The line with "A shallow embedding of the TypeScript", the line with "(c =? 65279))%N.", and all lines between them in the material below: return these exactly, and no others.

········

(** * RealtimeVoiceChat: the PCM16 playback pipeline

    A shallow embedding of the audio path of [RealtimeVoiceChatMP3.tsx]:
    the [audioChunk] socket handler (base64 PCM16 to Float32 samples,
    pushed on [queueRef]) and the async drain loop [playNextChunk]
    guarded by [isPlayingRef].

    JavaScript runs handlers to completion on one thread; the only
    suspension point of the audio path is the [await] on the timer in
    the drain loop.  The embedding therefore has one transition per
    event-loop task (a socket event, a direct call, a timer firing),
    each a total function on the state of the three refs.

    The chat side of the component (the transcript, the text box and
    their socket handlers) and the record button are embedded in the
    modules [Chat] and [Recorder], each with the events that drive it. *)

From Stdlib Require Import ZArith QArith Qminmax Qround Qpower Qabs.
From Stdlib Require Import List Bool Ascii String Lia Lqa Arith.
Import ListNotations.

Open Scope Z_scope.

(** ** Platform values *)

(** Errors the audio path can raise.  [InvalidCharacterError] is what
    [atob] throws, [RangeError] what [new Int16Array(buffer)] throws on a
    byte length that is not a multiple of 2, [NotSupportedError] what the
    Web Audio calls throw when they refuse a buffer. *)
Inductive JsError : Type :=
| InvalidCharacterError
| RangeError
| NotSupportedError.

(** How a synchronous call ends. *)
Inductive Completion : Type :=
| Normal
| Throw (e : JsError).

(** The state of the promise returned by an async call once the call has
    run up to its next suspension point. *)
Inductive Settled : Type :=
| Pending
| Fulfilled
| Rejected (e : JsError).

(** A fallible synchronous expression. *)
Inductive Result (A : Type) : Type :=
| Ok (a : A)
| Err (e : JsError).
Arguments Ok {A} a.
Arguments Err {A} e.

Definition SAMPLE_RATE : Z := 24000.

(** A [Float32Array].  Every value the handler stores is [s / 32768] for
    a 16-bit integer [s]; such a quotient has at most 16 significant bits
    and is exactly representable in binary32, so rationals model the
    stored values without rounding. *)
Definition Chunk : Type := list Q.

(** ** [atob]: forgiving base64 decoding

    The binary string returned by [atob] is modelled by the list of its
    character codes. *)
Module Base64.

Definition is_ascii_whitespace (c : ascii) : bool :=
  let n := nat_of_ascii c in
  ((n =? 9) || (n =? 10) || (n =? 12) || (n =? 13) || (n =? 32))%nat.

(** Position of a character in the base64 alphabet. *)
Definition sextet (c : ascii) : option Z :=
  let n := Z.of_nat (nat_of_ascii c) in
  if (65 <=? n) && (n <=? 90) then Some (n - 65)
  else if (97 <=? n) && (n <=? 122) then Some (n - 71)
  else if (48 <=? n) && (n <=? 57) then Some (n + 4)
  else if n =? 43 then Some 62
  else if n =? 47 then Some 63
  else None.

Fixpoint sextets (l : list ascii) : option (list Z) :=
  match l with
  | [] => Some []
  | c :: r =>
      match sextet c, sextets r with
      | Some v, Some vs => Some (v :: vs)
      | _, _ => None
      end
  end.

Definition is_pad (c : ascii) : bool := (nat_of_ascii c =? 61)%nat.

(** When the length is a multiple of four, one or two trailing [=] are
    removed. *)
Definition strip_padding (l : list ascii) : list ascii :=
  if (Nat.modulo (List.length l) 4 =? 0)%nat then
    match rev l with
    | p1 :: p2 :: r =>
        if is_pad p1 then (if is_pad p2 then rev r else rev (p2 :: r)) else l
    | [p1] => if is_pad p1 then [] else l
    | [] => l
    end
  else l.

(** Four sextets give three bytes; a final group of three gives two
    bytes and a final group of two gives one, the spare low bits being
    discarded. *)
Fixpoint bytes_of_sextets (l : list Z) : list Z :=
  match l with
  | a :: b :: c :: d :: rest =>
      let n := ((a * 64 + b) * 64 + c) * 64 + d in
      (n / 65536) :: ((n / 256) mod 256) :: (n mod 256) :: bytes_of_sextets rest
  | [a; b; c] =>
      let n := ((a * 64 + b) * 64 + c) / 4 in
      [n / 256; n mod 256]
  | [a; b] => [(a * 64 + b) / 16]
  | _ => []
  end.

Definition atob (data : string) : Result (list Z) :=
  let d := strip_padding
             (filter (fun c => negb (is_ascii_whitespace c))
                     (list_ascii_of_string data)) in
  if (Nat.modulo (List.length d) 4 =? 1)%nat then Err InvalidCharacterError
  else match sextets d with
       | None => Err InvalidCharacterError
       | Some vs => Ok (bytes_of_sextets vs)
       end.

········

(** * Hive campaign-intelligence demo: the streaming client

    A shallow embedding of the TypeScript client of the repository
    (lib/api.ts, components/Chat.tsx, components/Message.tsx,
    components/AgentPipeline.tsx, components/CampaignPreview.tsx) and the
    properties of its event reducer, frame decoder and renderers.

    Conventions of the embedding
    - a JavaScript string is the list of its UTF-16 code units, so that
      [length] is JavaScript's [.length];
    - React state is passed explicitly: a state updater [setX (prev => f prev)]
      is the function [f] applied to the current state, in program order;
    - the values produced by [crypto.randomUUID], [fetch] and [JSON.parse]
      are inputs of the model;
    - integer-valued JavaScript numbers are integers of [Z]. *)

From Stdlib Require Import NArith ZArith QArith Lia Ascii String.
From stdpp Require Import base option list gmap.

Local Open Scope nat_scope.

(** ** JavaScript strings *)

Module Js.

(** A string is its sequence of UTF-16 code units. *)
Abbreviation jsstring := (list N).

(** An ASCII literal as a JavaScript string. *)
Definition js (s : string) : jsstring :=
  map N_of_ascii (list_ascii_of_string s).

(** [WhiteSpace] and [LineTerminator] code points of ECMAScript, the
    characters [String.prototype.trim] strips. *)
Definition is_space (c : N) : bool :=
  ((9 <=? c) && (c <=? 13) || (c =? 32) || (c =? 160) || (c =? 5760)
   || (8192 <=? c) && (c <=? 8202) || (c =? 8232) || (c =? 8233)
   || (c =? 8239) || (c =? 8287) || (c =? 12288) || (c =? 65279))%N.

········

* _ANSWER TO THIS TASK_
    A shallow embedding of the TypeScript client of the repository
    (lib/api.ts, components/Chat.tsx, components/Message.tsx,
    components/AgentPipeline.tsx, components/CampaignPreview.tsx) and the
    properties of its event reducer, frame decoder and renderers.

    Conventions of the embedding
    - a JavaScript string is the list of its UTF-16 code units, so that
      [length] is JavaScript's [.length];
    - React state is passed explicitly: a state updater [setX (prev => f prev)]
      is the function [f] applied to the current state, in program order;
    - the values produced by [crypto.randomUUID], [fetch] and [JSON.parse]
      are inputs of the model;
    - integer-valued JavaScript numbers are integers of [Z]. *)

From Stdlib Require Import NArith ZArith QArith Lia Ascii String.
From stdpp Require Import base option list gmap.

Local Open Scope nat_scope.

(** ** JavaScript strings *)

Module Js.

(** A string is its sequence of UTF-16 code units. *)
Abbreviation jsstring := (list N).

(** An ASCII literal as a JavaScript string. *)
Definition js (s : string) : jsstring :=
  map N_of_ascii (list_ascii_of_string s).

(** [WhiteSpace] and [LineTerminator] code points of ECMAScript, the
    characters [String.prototype.trim] strips. *)
Definition is_space (c : N) : bool :=
  ((9 <=? c) && (c <=? 13) || (c =? 32) || (c =? 160) || (c =? 5760)
   || (8192 <=? c) && (c <=? 8202) || (c =? 8232) || (c =? 8233)
   || (c =? 8239) || (c =? 8287) || (c =? 12288) || (c =? 65279))%N.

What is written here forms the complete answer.